Bill Inoshita/Warner Bros. Entertainment

The Young Sheldon finale should go down as not just one of the best series finales, but also one of the finest hours of television, period. The tricky balance of devastation and humor following George’s death in last week’s episode also had to be intertwined with Sheldon and Amy in the future (Jim Parsons and Mayim Bialik, reprising their Big Bang Theory roles) in a way that made sense to the viewer. It had to provide closure, while also shedding insight into how the Cooper family was preparing to adjust to their normal. And it did. Beautifully.

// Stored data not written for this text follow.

(** X19.  In a collection without comparator, removing a model right
    after it was added on its own undoes the [add]: [remove] returns,
    and the fields of the collection and the heap are what they were,
    wherever [options.at] had put the model.  The model must have been free (no collection, not
    listened to by this one) and have a client id; a model without server
    id must not find the key of its missing id taken in [_byId], which
    [remove] deletes without looking. *)
Theorem add_then_remove_restores r o o' w w1 :
  inv w →
  comparator (coll w) = None →
  collection (deref w r) = None →
  ("all", this) ∉ _callbacks (deref w r) →
  cid (deref w r) ≠ "" →
  (_isNullOrUndefined (id (deref w r)) = true →
   _byId (coll w) !! to_key (id (deref w r)) = None) →
  add (One (Instance r)) o w = (Return (), w1) →
  (remove (One (VObj r)) o' w1).1 = Return ()
  ∧ coll (remove (One (VObj r)) o' w1).2 = coll w
  ∧ objs (remove (One (VObj r)) o' w1).2 = objs w.
Proof.
  intros Hinv Hcmp Hcol Hcb Hcid Hid Hadd.
  assert (r ∈ dom (objs w)) as Hdom.
  { apply elem_of_dom. unfold deref in Hcid. rewrite lookup_total_alt in Hcid.
    destruct (objs w !! r); [eauto|done]. }
  pose proof (inv_add this ModelConstructor _validate (One (Instance r)) o w Hinv)
    as Hinv1.
  rewrite Hadd in Hinv1. simpl in Hinv1.
  destruct (add_Return_unsorted _ _ _ _ Hcmp Hadd) as (rs & o1 & wp & Hpa & Hms).
  assert (rs = [r] ∧ wp = update_object r (set_collection (Some this)) w) as [-> ->].
  { cbn [to_array prepare_all _prepareModel] in Hpa. rewrite Hcol in Hpa.
    destruct rs as [|? [|??]]; simplify_eq/=. done. }
  set (wp := update_object r (set_collection (Some this)) w) in *.
  apply add_Return in Hadd
    as (rs & cids & o1' & w1' & lg & Hp & Hobjs & _ & _ & _ & _
        & Hlen & Hcmp1 & HbyId & HbyCid & _).
  apply add_prepare_Return in Hp
    as (_ & _ & _ & _ & _ & _ & _ & _ & Hacc & _ & Hpa' & _).
  rewrite Hpa in Hpa'. injection Hpa' as Hrs _ <-.
  assert (rs = [r]) as -> by (destruct rs as [|? [|??]]; by simplify_eq/=).
  clear Hrs.
  assert (deref wp r = set_collection (Some this) (deref w r)) as Hwp.
  { apply deref_update_eq. }
  assert (deref w1 r = on "all" this (set_collection (Some this) (deref w r))) as Hw1.
  { unfold deref at 1. rewrite Hobjs. cbn [foldl].
    change (objs (add_index wp r) !!! r) with (deref (add_index wp r) r).
    by rewrite deref_add_index, decide_True, Hwp by done. }
  destruct Hacc as (_ & HfreeCid & HfreeId & _).
  rewrite Hwp in HfreeCid, HfreeId. simpl in HfreeCid, HfreeId.
  assert (r ∉ models (coll w)) as Hnew.
  { intros Hr. destruct Hinv as (_ & _ & Hmem & _).
    destruct (Hmem r Hr) as [_ G]. congruence. }
  assert (r ∈ models (coll w1)) as Hr1.
  { rewrite Hms. unfold splice. apply elem_of_app. right. by left. }
  assert (cid (deref w1 r) ≠ "") as Hcid1 by (by rewrite Hw1).
  destruct (member_found w1 r Hinv1 Hr1 Hcid1) as [_ Hf].
  destruct (remove_step_found this remove_nested o' w1 (VObj r) r Hf) as [n Hstep].
  rewrite (remove_One this), Hstep. cbn [fst snd].
  split; [done|]. split.
  - change (coll (_removeReference r ?W)) with (coll W). cbn [coll with_log with_coll].
    rewrite Hms, Hlen, Hcmp1, HbyId, HbyCid, Hw1. cbn [index_ids index_cids foldl].
    rewrite Hwp. cbn [cid id on set_callbacks set_collection].
    rewrite splice_insert_delete by done.
    rewrite delete_insert_id by done.
    assert (delete (to_key (id (deref w r)))
              (if truthy (id (deref w r))
               then <[to_key (id (deref w r)) := r]> (_byId (coll w))
               else _byId (coll w)) = _byId (coll w)) as ->.
    { destruct (_isNullOrUndefined (id (deref w r))) eqn:En.
      - assert (truthy (id (deref w r)) = false) as ->
          by (by destruct (id (deref w r))).
        apply delete_id. by apply Hid.
      - destruct (truthy (id (deref w r)));
          [apply delete_insert_id|apply delete_id]; by apply HfreeId. }
    destruct (coll w); simpl. f_equal. simpl. lia.
  - unfold _removeReference, update_object.
    cbn [objs with_objs with_log with_coll].
    change (deref (with_log ?l (with_coll ?c w1)) r) with (deref w1 r).
    rewrite Hw1, Hobjs. cbn [foldl]. unfold add_index.
    cbn [objs with_coll update_object with_objs]. 
    change (objs wp) with (<[r := set_collection (Some this) (deref w r)]> (objs w)).
    rewrite !insert_insert_eq.
    apply map_eq. intros k. destruct (decide (k = r)) as [->|Hne].
    + rewrite lookup_insert_eq.
      assert (is_Some (objs w !! r)) as [m Hm] by (by apply elem_of_dom).
      rewrite Hm. f_equal. unfold deref in *. rewrite lookup_total_alt, Hm in *.
      simpl in *. destruct m as [c i a p col cbs]. simpl in *.
      unfold off, on, set_callbacks, set_collection. simpl.
      rewrite decide_True by done. simpl. f_equal; [done|].
      rewrite filter_app, filter_all.
      * rewrite filter_cons_False, filter_nil, app_nil_r; [done|]. by intros ?.
      * intros cb Hin ->. done.
    + by rewrite lookup_insert_ne.
Qed.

The final episode of Young Sheldon (warning: spoilers ahead) also answered a longstanding theory by fans who guessed that adult Sheldon was writing his memoir, which was the reason why Jim Parsons has narrated the show since season one. However, executive producers and co-showrunners Steve Molaro and Steve Holland tell Glamour they did not know that plot point from the beginning and had only recently decided that was the case.

Seeing adult/future Sheldon played by Parsons again was thrilling after five years; to then have him joined by his onscreen wife, Amy (Bialik), was icing on the cake. And though CBS released several pictures of the duo in the week leading up to the finale, there were plenty of Easter eggs that remained secret, like that Sheldon and Leonard’s couch—complete with the same striped pillow—now exists in Sheldon’s home office.

But even with all the Big Bang throwbacks, the heart of the show remained in Medford circa 1994, with the Cooper family coming to terms with the loss of their father, husband, son-in-law, and friend. From Annie Potts’s sarcastic and bewildered expressions as Meemaw to Zoe Perry’s heartbreaking scenes as Mary, the entire episode was a master class in acting. And you can’t talk about the Young Sheldon finale without lavishing praise on Montana Jordan as Georgie (the show’s secret weapon) and the beautifully layered and complex performances of Iain Armitage and Raegan Revord as Sheldon and Missy, respectively.

Raegan Revord as Missy and Montana Jordan as Georgie
Raegan Revord as Missy and Montana Jordan as Georgie

At the end of the first episode in tonight’s finale, Sheldon (via Parsons’s narration) says, “For a long time I focused on my father’s shortcomings. Now that I’m his age and have kids of my own, I realize he was just a person doing the best he could, and he did a lot. I didn’t say it at his funeral but I can say it now. I loved my father, I will miss him forever.”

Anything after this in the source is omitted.